Collected data entries
•••••

Lemma cq_rep_complete c k cp hd rm h t x k' :
  cq_rep c k cp hd rm →
  u32s k !! g_cq_head (geo k) = Some h → u32s k !! g_cq_tail (geo k) = Some t →
  dist h t < entries (g_cq_mask (geo k)) →
  geo k' = geo k → u32s k' = <[g_cq_tail (geo k) := next_ndx t]> (u32s k) →
  cqes k' = <[cqe_addr_of (geo k) (slot (g_cq_mask (geo k)) t) := x]> (cqes k) →
  cq_rep c k' (cp ++ [x])%list hd rm.
Proof.
  intros Hr Hh Ht Hlt Hg Hu Hs. pose proof Hr as [Hgw].
  destruct cqr_counters0 as (h' & t' & Hh' & Hhu & Ht' & Htu & Hadd & Hlen & Hct & Hring).
  simplify_eq. pose proof (geo_cq_mask _ Hgw) as Hm. pose proof (entries_pos _ Hm).
  pose proof (dist_range h (local_head c)). pose proof (dist_range (local_head c) t).
  pose proof (dist_range (cached_tail c) t). pose proof (dist_range (local_head c) (cached_tail c)).
  unfold in_u in *. pose proof (proj1 Hring) as Hl.
  constructor; rewrite ?Hg, ?Hs, ?Hu; try done.
  - intros h'. rewrite lookup_insert_ne by geo_ne. apply cqr_held0.
  - by rewrite lookup_insert_ne by geo_ne.
  - exists h, (next_ndx t). rewrite lookup_insert_eq, lookup_insert_ne by geo_ne.
    split_and!; try done; try apply next_ndx_range.
    + rewrite !dist_next_r; lia.
    + rewrite dist_next_r; lia.
    + rewrite !dist_next_r; lia.
    + eapply (ring_rep_push (λ s, cqes k !! cqe_addr_of (geo k) s)); try done.
      * lia.
      * cbv beta. by rewrite lookup_insert_eq.
      * intros s Hs'. cbv beta. rewrite lookup_insert_ne; [done|].
        intros ?%cqe_addr_inj. by subst.
Qed.

(** Every slot is in use, by completions that are there or were read. *)
Lemma cq_rep_full c k cp hd rm h t : cq_rep c k cp hd rm →
  u32s k !! g_cq_head (geo k) = Some h → u32s k !! g_cq_tail (geo k) = Some t →
  dist h t = entries (g_cq_mask (geo k)) → Z.of_nat (hd + length cp) = rm.
Proof.
  intros [] Hh Ht Hd. destruct cqr_counters0 as (h' & t' & Hh' & _ & Ht' & _ & Hadd & _ & _ & Hl & _).
  simplify_eq. specialize (cqr_held0 _ Hh'). lia.
Qed.

(** Every step of the kernel on the shared memory is a step of the abstract
    queues (dropping an entry with an out-of-range index cannot happen: the
    index array is the identity). *)
Lemma kstep_sim q c k A ev k' :
  uring_rep q c k A → kstep k ev k' → ∃ A', uring_rep q c k' A' ∧ overflows A ev ∧ kact A ev A'.
Proof.
  intros [Hsq Hcq Hfly Hlog] Hst. pose proof (sqr_geo _ _ _ _ Hsq) as Hgw.
  destruct A as [st pub fl cp lg hd rm]; simpl in *. subst fl lg. destruct Hst as [ev k' Hst].
  destruct Hst as [h t i e Hh Ht Hne Hi Hib He|h t i d Hh Ht Hne Hi Hib Hd
                  |h t e l1 l2 res fg Hfl Hh Ht Hlt|h t o e l1 l2 Hfl Hh Ht Hlt Ho|fg].
  - lazymatch goal with |- ∃ _, uring_rep _ _ ?k' _ ∧ _ =>
      destruct (sq_rep_consume q k st pub h t i e k') as (st' & n & -> & -> & Hsq'); try done end.
    eexists. split; [|split; [done|apply kact_take]]. split; simpl; [exact Hsq'| |done..].
    eapply cq_rep_store; try done. apply not_cq_cell; geo_ne.
  - exfalso. pose proof (geo_sq_mask _ Hgw) as Hm.
    pose proof (slot_bounds (g_sq_mask (geo k)) h Hm) as Hb.
    rewrite (sqr_array _ _ _ _ Hsq _ Hb) in Hi. by simplify_eq.
  - rewrite Hfl. eexists. split; [|split; [done|apply kact_post]]. split; simpl; [| |done..].
    + eapply sq_rep_store; try done. apply not_sq_cell; [done|in_counters|geo_ne|geo_ne].
    + eapply cq_rep_complete; done.
  - rewrite Hfl. eexists. split; [|split; [by eapply cq_rep_full|apply kact_lose]]. split; simpl; [| |done..].
    + eapply sq_rep_store; try done. apply not_sq_cell; [done|in_counters|geo_ne|geo_ne].
    + eapply cq_rep_store; try done. apply not_cq_cell; geo_ne.
  - eexists. split; [|split; [done|apply kact_idle]]. split; simpl; [| |done..].
    + eapply sq_rep_store; try done. apply not_sq_cell; [done|in_counters|geo_ne|geo_ne].
    + eapply cq_rep_store; try done. apply not_cq_cell; geo_ne.
Qed.

Lemma rtc_kstep_sim P q c k A k' :
  uring_rep q c k A → rtc (kmove_in P) k k' →
  ∃ A', uring_rep q c k' A' ∧ rtc (kacts_in P) A A'.
Proof.
  intros Hr Hst. revert A Hr. induction Hst as [|k k1 k2 [ev [HP H1]] _ IH]; intros A Hr.
  - exists A. split; [done|apply rtc_refl].
  - destruct (kstep_sim _ _ _ _ _ _ Hr H1) as (A1 & Hr1 & Ho1 & Ha1).
    destruct (IH _ Hr1) as (A2 & Hr2 & Ha2). exists A2. split; [done|]. eapply rtc_l; [by exists ev|done].
Qed.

•••••

• **What you have to do**: Print all of the entries again, exactly as written.

• **Written response**:
Lemma cq_rep_complete c k cp hd rm h t x k' :
  cq_rep c k cp hd rm →
  u32s k !! g_cq_head (geo k) = Some h → u32s k !! g_cq_tail (geo k) = Some t →
  dist h t < entries (g_cq_mask (geo k)) →
  geo k' = geo k → u32s k' = <[g_cq_tail (geo k) := next_ndx t]> (u32s k) →
  cqes k' = <[cqe_addr_of (geo k) (slot (g_cq_mask (geo k)) t) := x]> (cqes k) →
  cq_rep c k' (cp ++ [x])%list hd rm.
Proof.
  intros Hr Hh Ht Hlt Hg Hu Hs. pose proof Hr as [Hgw].
  destruct cqr_counters0 as (h' & t' & Hh' & Hhu & Ht' & Htu & Hadd & Hlen & Hct & Hring).
  simplify_eq. pose proof (geo_cq_mask _ Hgw) as Hm. pose proof (entries_pos _ Hm).
  pose proof (dist_range h (local_head c)). pose proof (dist_range (local_head c) t).
  pose proof (dist_range (cached_tail c) t). pose proof (dist_range (local_head c) (cached_tail c)).
  unfold in_u in *. pose proof (proj1 Hring) as Hl.
  constructor; rewrite ?Hg, ?Hs, ?Hu; try done.
  - intros h'. rewrite lookup_insert_ne by geo_ne. apply cqr_held0.
  - by rewrite lookup_insert_ne by geo_ne.
  - exists h, (next_ndx t). rewrite lookup_insert_eq, lookup_insert_ne by geo_ne.
    split_and!; try done; try apply next_ndx_range.
    + rewrite !dist_next_r; lia.
    + rewrite dist_next_r; lia.
    + rewrite !dist_next_r; lia.
    + eapply (ring_rep_push (λ s, cqes k !! cqe_addr_of (geo k) s)); try done.
      * lia.
      * cbv beta. by rewrite lookup_insert_eq.
      * intros s Hs'. cbv beta. rewrite lookup_insert_ne; [done|].
        intros ?%cqe_addr_inj. by subst.
Qed.

(** Every slot is in use, by completions that are there or were read. *)
Lemma cq_rep_full c k cp hd rm h t : cq_rep c k cp hd rm →
  u32s k !! g_cq_head (geo k) = Some h → u32s k !! g_cq_tail (geo k) = Some t →
  dist h t = entries (g_cq_mask (geo k)) → Z.of_nat (hd + length cp) = rm.
Proof.
  intros [] Hh Ht Hd. destruct cqr_counters0 as (h' & t' & Hh' & _ & Ht' & _ & Hadd & _ & _ & Hl & _).
  simplify_eq. specialize (cqr_held0 _ Hh'). lia.
Qed.

(** Every step of the kernel on the shared memory is a step of the abstract
    queues (dropping an entry with an out-of-range index cannot happen: the
    index array is the identity). *)
Lemma kstep_sim q c k A ev k' :
  uring_rep q c k A → kstep k ev k' → ∃ A', uring_rep q c k' A' ∧ overflows A ev ∧ kact A ev A'.
Proof.
  intros [Hsq Hcq Hfly Hlog] Hst. pose proof (sqr_geo _ _ _ _ Hsq) as Hgw.
  destruct A as [st pub fl cp lg hd rm]; simpl in *. subst fl lg. destruct Hst as [ev k' Hst].
  destruct Hst as [h t i e Hh Ht Hne Hi Hib He|h t i d Hh Ht Hne Hi Hib Hd
                  |h t e l1 l2 res fg Hfl Hh Ht Hlt|h t o e l1 l2 Hfl Hh Ht Hlt Ho|fg].
  - lazymatch goal with |- ∃ _, uring_rep _ _ ?k' _ ∧ _ =>
      destruct (sq_rep_consume q k st pub h t i e k') as (st' & n & -> & -> & Hsq'); try done end.
    eexists. split; [|split; [done|apply kact_take]]. split; simpl; [exact Hsq'| |done..].
    eapply cq_rep_store; try done. apply not_cq_cell; geo_ne.
  - exfalso. pose proof (geo_sq_mask _ Hgw) as Hm.
    pose proof (slot_bounds (g_sq_mask (geo k)) h Hm) as Hb.
    rewrite (sqr_array _ _ _ _ Hsq _ Hb) in Hi. by simplify_eq.
  - rewrite Hfl. eexists. split; [|split; [done|apply kact_post]]. split; simpl; [| |done..].
    + eapply sq_rep_store; try done. apply not_sq_cell; [done|in_counters|geo_ne|geo_ne].
    + eapply cq_rep_complete; done.
  - rewrite Hfl. eexists. split; [|split; [by eapply cq_rep_full|apply kact_lose]]. split; simpl; [| |done..].
    + eapply sq_rep_store; try done. apply not_sq_cell; [done|in_counters|geo_ne|geo_ne].
    + eapply cq_rep_store; try done. apply not_cq_cell; geo_ne.
  - eexists. split; [|split; [done|apply kact_idle]]. split; simpl; [| |done..].
    + eapply sq_rep_store; try done. apply not_sq_cell; [done|in_counters|geo_ne|geo_ne].
    + eapply cq_rep_store; try done. apply not_cq_cell; geo_ne.
Qed.

Lemma rtc_kstep_sim P q c k A k' :
  uring_rep q c k A → rtc (kmove_in P) k k' →
  ∃ A', uring_rep q c k' A' ∧ rtc (kacts_in P) A A'.
Proof.
  intros Hr Hst. revert A Hr. induction Hst as [|k k1 k2 [ev [HP H1]] _ IH]; intros A Hr.
  - exists A. split; [done|apply rtc_refl].
  - destruct (kstep_sim _ _ _ _ _ _ Hr H1) as (A1 & Hr1 & Ho1 & Ha1).
    destruct (IH _ Hr1) as (A2 & Hr2 & Ha2). exists A2. split; [done|]. eapply rtc_l; [by exists ev|done].
Qed.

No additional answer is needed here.